The Quest 2 Facebook Hot Potato

The release of this report comes at a time when VR privacy is under the public spotlight. This is largely thanks to the release of the Oculus Quest 2. A standalone VR headset which is turning out to be a superlative product. 

It offers cutting edge VR technology, has an affordable price, and it can also work as a tethered PC VR solution. 

It seems easy to recommend, until you get to the part where Facebook, who owns Oculus, now absolutely requires that you have a Facebook account to use the Quest 2. 

Current owners of the Quest 1 don’t get off free either. They have two years to merge a Facebook account with their existing Oculus one before effectively losing the use of their hardware purchase.

As you might imagine, plenty of Oculus customers are not keen to create or merge Facebook accounts to use VR, especially since Facebook is in the business of collecting and selling data. 

Now, Oculus is already collecting data, and as a Facebook-owned entity I’m sure they are monetizing that data, but there’s an extra layer of paranoia that comes with a full-blown social media account.

The Wider Implications Of Motion-based ID

The release of this study makes the enforced Facebook account issue an even hotter potato. Because, as the researchers point out, you cannot share VR motion data anonymously. 

There’s a greater issue with the anonymization of data that’s sold to third parties anyway. Since often, using machine learning as one method, you can piece together individual identities by having access to the anonymous data that surrounds them.

What this study shows is that VR motion data alone, without needing additional triangulation, can be used to link a specific person to different VR sessions. 

If you strapped on a VR system in a public arcade, for example, it’s feasible that the system would know that you’re the same person who used another headset in the past. 

Unless the data is destroyed locally and not logged, it means it’s now impossible to use any VR system anonymously, at least in theory.

A Small Part Of The Bigger Privacy Puzzle

So now we REALLY have to pay attention to what exactly our VR providers say they will do with our data. Do they give you the option not to send it to them? Do they sell or share it with third parties? 
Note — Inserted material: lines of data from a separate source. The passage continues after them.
(* ===== verification/Run.v ===== *)
(** * The whole run with what it writes (script lines 12-121)

    [PathConfig.program] gives the values the script computes.  Here the
    run also produces what a user sees, in order: the record table printed
    by [modobj.list_unique_records()] (line 18), the line printed per step
    (line 67) and the figures [plt.show()] displays (line 121).  [io] is a
    writer and error monad: a computation returns what it wrote, and its
    value or the exception that stopped it; what was written before an
    exception stays written.  The loop is [StepMachine]'s, whose
    configurations carry the printed lines, and the plot is [Plotting]'s,
    over the variables of the script that name 2-D arrays.

    The theorems: the run computes exactly [program]'s values and
    exceptions; when the program returns, the user has seen the record
    table, one line per step of the file in order, and one figure with the
    masked mean map; when it raises, the user has seen the record table and
    the lines of a prefix of the steps, and no figure. *)
From S2P Require Import Prelude NdArray CoordinateIndex BudgetFile FluxAccumulator StepMachine.
From S2P Require Import Aggregation Float64 PyObjects PlotPrep Plotting Script PathConfig.
From stdpp Require Import base list gmap strings.
From Stdlib Require Import ZArith PrimFloat.

(** What the user sees. *)
Inductive output :=
  | ListedRecords (names : list string)  (** line 18 *)
  | StepLine (e : event)                 (** line 67 *)
  | Shown (figs : list (list image)).    (** line 121 *)

(** What was written, and the value or the exception. *)
Definition io (A : Type) : Type := list output * result A.

Definition io_ret {A} (a : A) : io A := ([], Ok a).

Definition io_bind {A B} (m : io A) (k : A → io B) : io B :=
  match m with
  | (w, Ok a) => let '(w', r) := k a in (w ++ w', r)
  | (w, Err e) => (w, Err e)
  end.

Definition io_lift {A} (r : result A) : io A := ([], r).

Definition io_write (w : list output) : io unit := (w, Ok ()).

Declare Scope io_scope.
Delimit Scope io_scope with io.
Notation "x ← m ; k" := (io_bind m (λ x, k))
  (at level 20, m at level 100, k at level 200, only parsing) : io_scope.
Notation "' p ← m ; k" := (io_bind m (λ p, k))
  (at level 20, p pattern, m at level 100, k at level 200, only parsing) : io_scope.

(** The loop's final configuration: the lines it printed, and the volumes
    or the exception.  [run_steps] ends in [Done] or [Raised] only
    ([run_steps_final]). *)
Definition loop_io {V} (c : config V) : io (list (array3 V)) :=
  (StepLine <$> c.2,
   match c.1 with
   | Done vs => Ok vs
   | Raised e => Err e
   | Outer _ _ | Inner _ _ _ _ _ => Err IndexError
   end).

(** The script's variables that name 2-D float arrays, at line 118: the
    mean map (line 79) and the [10:20] layer map (line 111), each its own
    object. *)
Definition script_vars (o : outputs float) : pystate :=
  let '(l0, m0) := alloc (mk_store ∅ 0) (out_rivflx_2D_all_time o) in
  let '(l1, m1) := alloc m0 (out_lay1_10days o) in
  mk_pystate (<["lay1_total_rivflx_10days" := l1]> {["rivflx_2D_all_time" := l0]}) m1.

Local Open Scope io_scope.

(** Lines 18-121, on the opened budget file. *)
Definition run_file (modobj : CellBudgetFile float) : io (outputs float) :=
  _ ← io_write [ListedRecords (get_unique_record_names (CellBudgetFile := modobj))];
  id_dict ← io_lift (build_id_dict NLAY NROW NCOL);
  steps ← loop_io (run_steps (H0 := modobj) NLAY NROW NCOL (id_dict_lookup id_dict) RIVER_LEAKAGE
                     [] (get_kstpkper (CellBudgetFile := modobj)) []);
  let rivflx := np_array_stack steps in
  m2d ← io_lift (rivflx_2D_all_time NROW NCOL rivflx);
  lay1 ← io_lift (lay1_total_rivflx_10days NROW NCOL rivflx);
  let o := mk_outputs rivflx m2d (rivflx_total rivflx) (total_acre_ft rivflx) lay1 (plane_total lay1) in
  '(_, p) ← io_lift (plot_lines (script_vars o) (mk_pyplot [] []));
  _ ← io_write (Shown <$> displayed p);
  io_ret o.

(** Lines 12-121. *)
Definition run (plat : platform) (fs : gmap string (list (budget_record float)))
    : io (outputs float) :=
  modobj ← io_lift (open_budget_file fs (ccf_out plat));
  run_file modobj.
Local Close Scope io_scope.

(** ** Lemmas *)

Section Loop.
Context `{Num V} `{CellBudgetFile V} (L R C : nat) (lookup : Z → result coord) (text : string).

(** A loop that returns has printed one line per step. *)
Lemma loop_io_Ok (vs : list (array3 V)) :
  collect_steps L R C lookup text = Ok vs →
  loop_io (run_steps L R C lookup text [] get_kstpkper []) = (StepLine <$> (Finished <$> get_kstpkper), Ok vs).
Proof.
  rewrite collect_steps_mapM. intros Hm. unfold loop_io.
  by rewrite (run_steps_Ok L R C lookup text [] _ [] vs Hm).
Qed.

(** A loop that raises has printed the lines of a prefix of the steps. *)
Lemma loop_io_Err (e : py_error) :
  collect_steps L R C lookup text = Err e →
  ∃ done rest, get_kstpkper = done ++ rest ∧
    loop_io (run_steps L R C lookup text [] get_kstpkper []) = (StepLine <$> (Finished <$> done), Err e).
Proof.
  rewrite collect_steps_mapM. intros Hm.
  destruct (run_steps_Err L R C lookup text [] _ [] e Hm) as [tr Hr].
  pose proof Hr as (done & k & rest & vs & Hks & -> & _)%run_steps_Raised.
  exists done, (k :: rest). unfold loop_io. by rewrite Hr.
Qed.
End Loop.

Lemma script_vars_mean (o : outputs float) :
  env (script_vars o) !! "rivflx_2D_all_time" = Some 0 ∧
  objs (mem (script_vars o)) !! 0 = Some (out_rivflx_2D_all_time o).
Proof.
  cbn. split.
  - rewrite lookup_insert_ne by done. apply lookup_singleton_eq.
  - rewrite lookup_insert_ne by done. apply lookup_insert_eq.
Qed.

(** An exception after the loop: every step has been printed. *)
Local Ltac raised_after_loop :=
  cbn; split_and!; [done|done|]; intros ? [= <-]; exists get_kstpkper, []; by rewrite !app_nil_r.

(** The run on an opened file: [script]'s values and exceptions, and what
    the user sees on each. *)
Lemma run_file_spec (bf : CellBudgetFile float) :
  (run_file bf).2 = script (H0 := bf) ∧
  (∀ o, script (H0 := bf) = Ok o →
     (run_file bf).1 = [ListedRecords (get_unique_record_names (CellBudgetFile := bf))] ++
       (StepLine <$> (Finished <$> get_kstpkper (CellBudgetFile := bf))) ++
       [Shown [[safe_masked_invalid (mask_zeros (out_rivflx_2D_all_time o))]]]) ∧
  (∀ e, script (H0 := bf) = Err e →
     ∃ done rest, get_kstpkper (CellBudgetFile := bf) = done ++ rest ∧
       (run_file bf).1 = [ListedRecords (get_unique_record_names (CellBudgetFile := bf))] ++
         (StepLine <$> (Finished <$> done))).
Proof.
  unfold run_file, script, pipeline. cbn [io_bind io_write io_lift].
  destruct (build_id_dict NLAY NROW NCOL) as [d|e]; cbn [io_bind io_write io_lift mbind result_bind].
  2:{ cbn. split_and!; [done|done|]. intros ? [= <-]. exists [], get_kstpkper. done. }
  destruct (collect_steps NLAY NROW NCOL (id_dict_lookup d) RIVER_LEAKAGE) as [vs|e] eqn:Ec.
  2:{ destruct (loop_io_Err _ _ _ _ _ e Ec) as (done & rest & Hk & ->). cbn.
      split_and!; [done|done|]. intros ? [= <-]. by exists done, rest. }
  rewrite (loop_io_Ok _ _ _ _ _ vs Ec). cbn [io_bind io_write io_lift mbind result_bind].
  destruct (rivflx_2D_all_time NROW NCOL (np_array_stack vs)) as [m|e].
  2:{ raised_after_loop. }
  destruct (lay1_total_rivflx_10days NROW NCOL (np_array_stack vs)) as [p|e].
  2:{ raised_after_loop. }
  match goal with |- context [plot_lines (script_vars ?o) ?pp] =>
    destruct (script_vars_mean o) as [El Hv]; rewrite (plot_lines_eq _ pp 0 _ El Hv) end.
  cbn. split_and!; [done|intros ? [= <-]; reflexivity|intros ? [=]].
Qed.

(** ** Theorems *)

(** C27. The run with its output computes exactly what [program] computes,
    values and exceptions, on every platform and file system; when no file
    has the joined name, it raises [FileNotFoundError] at line 16 before
    writing anything. *)
Theorem run_refines_program (plat : platform) (fs : gmap string (list (budget_record float))) :
  (run plat fs).2 = program plat fs ∧
  (fs !! ccf_out plat = None → run plat fs = ([], Err FileNotFoundError)).
Proof.
  unfold run, program, open_budget_file.
  destruct (fs !! ccf_out plat) as [recs|]; cbn [of_option io_lift io_bind mbind result_bind];
    [|split; reflexivity].
  split; [|intros [=]]. rewrite <- (proj1 (run_file_spec (archive_file recs))).
  destruct (run_file (archive_file recs)) as [w r]. reflexivity.
Qed.

(** C28. What the user sees: with the budget file found at the joined
    path, a run that returns has written the record table of line 18, one
    line per time step of the file in order (line 67), and one figure
    holding one image, the mean map with its zeros and non-finite cells
    masked (line 121); a run that raises has written the record table and
    the lines of a prefix of the steps, and shown no figure. *)
Theorem run_output (plat : platform) (fs : gmap string (list (budget_record float)))
    (recs : list (budget_record float)) :
  fs !! ccf_out plat = Some recs →
  (∀ o, program plat fs = Ok o →
     (run plat fs).1 = [ListedRecords (archive_record_names recs)] ++
       (StepLine <$> (Finished <$> archive_kstpkper recs)) ++
       [Shown [[safe_masked_invalid (mask_zeros (out_rivflx_2D_all_time o))]]]) ∧
  (∀ e, program plat fs = Err e →
     ∃ done rest, archive_kstpkper recs = done ++ rest ∧
       (run plat fs).1 = [ListedRecords (archive_record_names recs)] ++ (StepLine <$> (Finished <$> done))).
Proof.
  intros Hfs. unfold run, program, open_budget_file. rewrite Hfs.
  cbn [of_option io_lift io_bind mbind result_bind].
  destruct (run_file_spec (archive_file recs)) as (_ & Hok & Herr).
  destruct (run_file (archive_file recs)) as [w r]. cbn in *. split; [exact Hok|exact Herr].
Qed.

(** A file system holding an empty archive under the Windows name. *)
Definition windows_fs : gmap string (list (budget_record float)) := {[ccf_out Windows := []]}.

Lemma run_output_witness :
  windows_fs !! ccf_out Windows = Some [] ∧
  (∀ o, program Windows windows_fs = Ok o →
     (run Windows windows_fs).1 = [ListedRecords (archive_record_names (@nil (budget_record float)))] ++
       (StepLine <$> (Finished <$> archive_kstpkper (@nil (budget_record float)))) ++
       [Shown [[safe_masked_invalid (mask_zeros (out_rivflx_2D_all_time o))]]]) ∧
  (∀ e, program Windows windows_fs = Err e →
     ∃ done rest, archive_kstpkper (@nil (budget_record float)) = done ++ rest ∧
       (run Windows windows_fs).1 =
         [ListedRecords (archive_record_names (@nil (budget_record float)))] ++ (StepLine <$> (Finished <$> done))).
Proof.
  assert (Hfs : windows_fs !! ccf_out Windows = Some [])
    by apply lookup_singleton_eq.
  split; [exact Hfs|]. exact (run_output Windows windows_fs [] Hfs).
Defined.

Lemma run_refines_program_witness :
  windows_fs !! ccf_out Posix = None ∧
  (run Posix windows_fs).2 = program Posix windows_fs ∧
  run Posix windows_fs = ([], Err FileNotFoundError).
Proof.
  assert (Hfs : windows_fs !! ccf_out Posix = None)
    by (apply lookup_singleton_ne; vm_compute; discriminate).
  split; [exact Hfs|]. split; [exact (proj1 (run_refines_program Posix windows_fs))|].
  exact (proj2 (run_refines_program Posix windows_fs) Hfs).
Defined.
Any claim in the terms and conditions that say VR motion data is anonymized now means nothing because the research has demonstrated that VR motion data by itself can be used to identify individuals with high levels of confidence.

Let’s take this out further than virtual reality itself. In principle, it might be possible to take VR motion data and then match it to another source of motion tracking. 
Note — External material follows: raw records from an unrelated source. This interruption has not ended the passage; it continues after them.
(** Case analysis on what the models answered: every conjunct is decided
    by the answers at hand. *)
Ltac rest_crush :=
  unfold Rest.signup_catch, Rest.server_error, Rest.invalid_login, JSObject.values in *;
  repeat case_decide; simpl in *;
  repeat split; intros;
  repeat match goal with
         | H : ∃ _, _ |- _ => destruct H
         | H : _ ∧ _ |- _ => destruct H
         | H : _ ∨ _ |- _ => destruct H
         end;
  simplify_eq/=;
  repeat match goal with
         | H1 : ?x = _, H2 : ?x = _ |- _ => rewrite H1 in H2; simplify_eq/=
         end;
  try done; try congruence; eauto 10.

(** X14: [/api/signup] answers 201 exactly when there is a body, no user
    with that name was found, the document was built and its save
    succeeded, and the answer then carries the username of the document;
    in every other case it answers 400 or 500.  When a user with that
    name is found the answer is 400 "Username already exists" and nothing
    is built or saved; when the save fails with a ValidationError the
    answer is 400 with the messages of the error, joined by ", "; without
    a body the answer is 500 and no model is called. *)
Theorem X14_signup_created_iff (o : Rest.models) (req_body : option Rest.signup_body) :
  let route := Rest.signup req_body in
  let r := Rest.run o route in
  let built b user :=
    o _ (Rest.UserFindOne (Rest.b_username b)) = Rest.Returns None ∧
    o _ (Rest.UserNew (Rest.b_username b) (Rest.b_firstname b) (Rest.b_lastname b)
           (Rest.b_password b)) = Rest.Returns user in
  (Rest.status r = 201%nat ↔
     ∃ b user, req_body = Some b ∧ built b user ∧
               o _ (Rest.UserSave user) = Rest.Returns ()) ∧
  (∀ b user,
     req_body = Some b → built b user → o _ (Rest.UserSave user) = Rest.Returns () →
     r = Rest.Response 201
           (Rest.SignupBody "User created successfully" (Rest.u_username user))) ∧
  (Rest.status r = 201%nat ∨ Rest.status r = 400%nat ∨ Rest.status r = 500%nat) ∧
  (∀ b existing,
     req_body = Some b →
     o _ (Rest.UserFindOne (Rest.b_username b)) = Rest.Returns (Some existing) →
     r = Rest.Response 400 (Rest.ErrorBody "Username already exists") ∧
     Rest.calls o route = [Rest.AnyCall (Rest.UserFindOne (Rest.b_username b))]) ∧
  (∀ b user errors,
     req_body = Some b → built b user →
     o _ (Rest.UserSave user) = Rest.Throws (Rest.JsError "ValidationError" errors) →
     r = Rest.Response 400 (Rest.ErrorBody (String.concat ", " (map snd errors)))) ∧
  (req_body = None →
     r = Rest.Response 500 (Rest.ErrorBody "Server error") ∧ Rest.calls o route = []).
Proof.
  cbv zeta. destruct req_body as [b|]; simpl;
    [destruct (o _ (Rest.UserFindOne (Rest.b_username b))) as [[existing|]|err] eqn:Hfind;
       simpl;
       [| destruct (o _ (Rest.UserNew (Rest.b_username b) (Rest.b_firstname b)
                           (Rest.b_lastname b) (Rest.b_password b)))
            as [user|err] eqn:Hnew; simpl;
          [destruct (o _ (Rest.UserSave user)) as [[]|err] eqn:Hsave; simpl|] |] |];
    rest_crush.
Qed.

(** dave signs up: no such user, the save succeeds, the answer is 201 and
    carries his username. *)
Lemma X14_signup_created_iff_witness :
  Rest.run Rest.demo_models
    (Rest.signup (Some (Rest.SignupFields (Some "dave") (Some "Dave") (Some "Lee")
                          (Some "pw")))) =
  Rest.Response 201 (Rest.SignupBody "User created successfully" "dave").
Proof.
  destruct (X14_signup_created_iff Rest.demo_models
              (Some (Rest.SignupFields (Some "dave") (Some "Dave") (Some "Lee") (Some "pw"))))
    as (_ & Hcreated & _).
  exact (Hcreated (Rest.SignupFields (Some "dave") (Some "Dave") (Some "Lee") (Some "pw"))
           (Rest.UserDoc "dave" "Dave" "Lee") eq_refl (conj eq_refl eq_refl) eq_refl).
Defined.

(** X15: [/api/login] answers 200 exactly when there is a body, a user was
    found and the password comparison gave true, and the answer then
    carries the names of the user found; it answers 401 exactly when there
    is a body and no user was found or the comparison gave false, with one
    and the same answer in both cases; every other case is 500 "Server
    error" and nothing of the error; when no user was found no password
    is compared. *)
Theorem X15_login_outcomes (o : Rest.models) (req_body : option Rest.login_body) :
  let route := Rest.login req_body in
  let r := Rest.run o route in
  let accepted b user :=
    o _ (Rest.UserFindOne (Rest.l_username b)) = Rest.Returns (Some user) ∧
    o _ (Rest.UserComparePassword user (Rest.l_password b)) = Rest.Returns true in
  let refused b :=
    o _ (Rest.UserFindOne (Rest.l_username b)) = Rest.Returns None ∨
    ∃ user,
      o _ (Rest.UserFindOne (Rest.l_username b)) = Rest.Returns (Some user) ∧
      o _ (Rest.UserComparePassword user (Rest.l_password b)) = Rest.Returns false in
  (Rest.status r = 200%nat ↔ ∃ b user, req_body = Some b ∧ accepted b user) ∧
  (∀ b user,
     req_body = Some b → accepted b user →
     r = Rest.Response 200
           (Rest.LoginBody "Login successful" (Rest.u_username user)
              (Rest.u_firstname user) (Rest.u_lastname user))) ∧
  (Rest.status r = 401%nat ↔ ∃ b, req_body = Some b ∧ refused b) ∧
  (∀ b, req_body = Some b → refused b →
     r = Rest.Response 401 (Rest.ErrorBody "Invalid username or password")) ∧
  (Rest.status r = 200%nat ∨ Rest.status r = 401%nat ∨
   r = Rest.Response 500 (Rest.ErrorBody "Server error")) ∧
  (∀ b, req_body = Some b →
     o _ (Rest.UserFindOne (Rest.l_username b)) = Rest.Returns None →
     Rest.calls o route = [Rest.AnyCall (Rest.UserFindOne (Rest.l_username b))]).
Proof.
  cbv zeta. destruct req_body as [b|]; simpl;
    [destruct (o _ (Rest.UserFindOne (Rest.l_username b))) as [[user|]|err] eqn:Hfind;
       simpl;
       [destruct (o _ (Rest.UserComparePassword user (Rest.l_password b)))
          as [[]|err] eqn:Hcmp; simpl| |] |];
    rest_crush.
Qed.

(** carol logs in with her password and is answered 200 with her names;
    with a wrong password she gets the answer an unknown user gets. *)
Lemma X15_login_outcomes_witness :
  Rest.run Rest.demo_models
    (Rest.login (Some (Rest.LoginFields (Some "carol") (Some "secret")))) =
    Rest.Response 200 (Rest.LoginBody "Login successful" "carol" "Carol" "Jones") ∧
  Rest.run Rest.demo_models
    (Rest.login (Some (Rest.LoginFields (Some "carol") (Some "guess")))) =
    Rest.run Rest.demo_models
      (Rest.login (Some (Rest.LoginFields (Some "dave") (Some "guess")))).
Proof.
  split.
  - destruct (X15_login_outcomes Rest.demo_models
                (Some (Rest.LoginFields (Some "carol") (Some "secret"))))
      as (_ & Haccepted & _).
    exact (Haccepted (Rest.LoginFields (Some "carol") (Some "secret")) Rest.carol
             eq_refl (conj eq_refl eq_refl)).
  - destruct (X15_login_outcomes Rest.demo_models
                (Some (Rest.LoginFields (Some "carol") (Some "guess"))))
      as (_ & _ & _ & Hwrong & _).
    destruct (X15_login_outcomes Rest.demo_models
                (Some (Rest.LoginFields (Some "dave") (Some "guess"))))
      as (_ & _ & _ & Hunknown & _).
    rewrite (Hwrong (Rest.LoginFields (Some "carol") (Some "guess")) eq_refl),
      (Hunknown (Rest.LoginFields (Some "dave") (Some "guess")) eq_refl);
      [reflexivity | left; reflexivity |].
    right. exists Rest.carol. split; reflexivity.
Defined.

Lemma take_strongly_sorted {A} (R : relation A) (l : list A) n :
  StronglySorted R l → StronglySorted R (take n l).
Proof.
  intros Hl. rewrite <- (take_drop n l) in Hl. by apply StronglySorted_app_1_l in Hl.
Qed.

(** X16: with the two message queries answered from the archive,
    [/api/messages/:room] answers 200 with at most 100 messages, all of
    that room, oldest first; and a socket that joins that room is sent,
    once the query of its join has settled, the first 50 of them as
    [previousMessages], and nothing else. *)
Theorem X16_join_history_is_prefix_of_messages_route (o : Rest.models) a w sid p t1 t2 t3 :
  Rest.answers_from a o →
  ∃ docs,
    Rest.run o (Rest.messages (j_room p)) =
      Rest.Response 200 (Rest.GroupMessagesBody docs) ∧
    (length docs ≤ 100)%nat ∧
    Forall (λ m, msg_room m = Some (j_room p)) docs ∧
    StronglySorted not_after docs ∧
    (sys_settle (sys_inbound (Config w a []) sid (InJoinRoom p t1 t2 t3)).1 0 true).2 =
      [Emit (ToSocket sid) (EvPreviousMessages (take 50 docs))].
Proof.
  intros [Hgroup _]. exists (recentFor a (j_room p) 100).
  unfold Rest.messages. simpl. rewrite Hgroup.
  split; [done|]. split; [unfold recentFor; rewrite length_take; lia|]. split.
  { apply Forall_forall. intros m Hm. unfold recentFor in Hm. apply subseteq_take in Hm.
    rewrite merge_sort_Permutation in Hm. by apply list_elem_of_filter in Hm as [? _]. }
  split; [apply take_strongly_sorted, StronglySorted_merge_sort; apply _|].
  unfold sys_inbound, sys_settle. simpl. rewrite joinRoom_task. simpl.
  unfold recentFor. by rewrite take_take.
Qed.

Lemma models_over_answer a : Rest.answers_from a (Rest.models_over a).
Proof. split; intros; reflexivity. Defined.

(** Over the sample archive the route for "sports" gives its three
    messages by date, not the one of "devops", and a socket that joins
    "sports" is sent the same three. *)
Lemma X16_join_history_is_prefix_of_messages_route_witness :
  let sports :=
    [MessageData "bob" (Some "sports") "first" 10;
     MessageData "alice" (Some "sports") "second" 20;
     MessageData "alice" (Some "sports") "third" 30] in
  Rest.run (Rest.models_over Rest.sample_archive) (Rest.messages "sports") =
    Rest.Response 200 (Rest.GroupMessagesBody sports) ∧
  (sys_settle
     (sys_inbound (Config lurker_world Rest.sample_archive []) "s3"
        (InJoinRoom (JoinPayload "carol" "sports") 11 12 13)).1 0 true).2 =
    [Emit (ToSocket "s3") (EvPreviousMessages sports)].
Proof.
  destruct (X16_join_history_is_prefix_of_messages_route
              (Rest.models_over Rest.sample_archive) Rest.sample_archive lurker_world "s3"
              (JoinPayload "carol" "sports") 11 12 13 (models_over_answer _))
    as (docs & Hrun & _ & _ & _ & Hjoin).
  assert (docs =
            [MessageData "bob" (Some "sports") "first" 10;
             MessageData "alice" (Some "sports") "second" 20;
             MessageData "alice" (Some "sports") "third" 30]) as ->.
  { vm_compute in Hrun. by injection Hrun as <-. }
  split; [exact Hrun | exact Hjoin].
Defined.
For example, a machine vision system linked to a smart camera system might one day have the ability to infer 6DoF motion from video and match motion data that way. 

We’re already seeing this with machine learning facial recognition. With all the selfies people post online, there has been a ton of training data to help computer software tell us apart. 

Now the photo you post of yourself on social media can be used to identify you wherever you walk within sight of an internet-connected camera.

None of these different identification methods are accurate enough to be trusted completely by themselves, but when you start to combine different types of digital ID the level of confidence will shoot up to near certainty. Which means we may be entering a future where you can’t go anywhere without being tracked.

What Should You Do?

So what should you actually do about all of this? The nuclear option would be to simply refrain from using VR. For me, that’s not an option, since the technology is just too transformative to give up. 

Instead, as with any technology-based privacy issue, the solution needs to be policy-related. We need to get companies to use the data responsibly and give us full control over what data is recorded and with whom it is shared.

If a part of the price you have to pay to use a particular headset or platform is the resale of identifiable personal information, that should be a strong motivator to move to a provider who doesn’t do that. 

It might be the time for OpenVR to shine or for a provider like Valve to step in with a Quest competitor since they don’t have a business model built around the collection and resale of user data.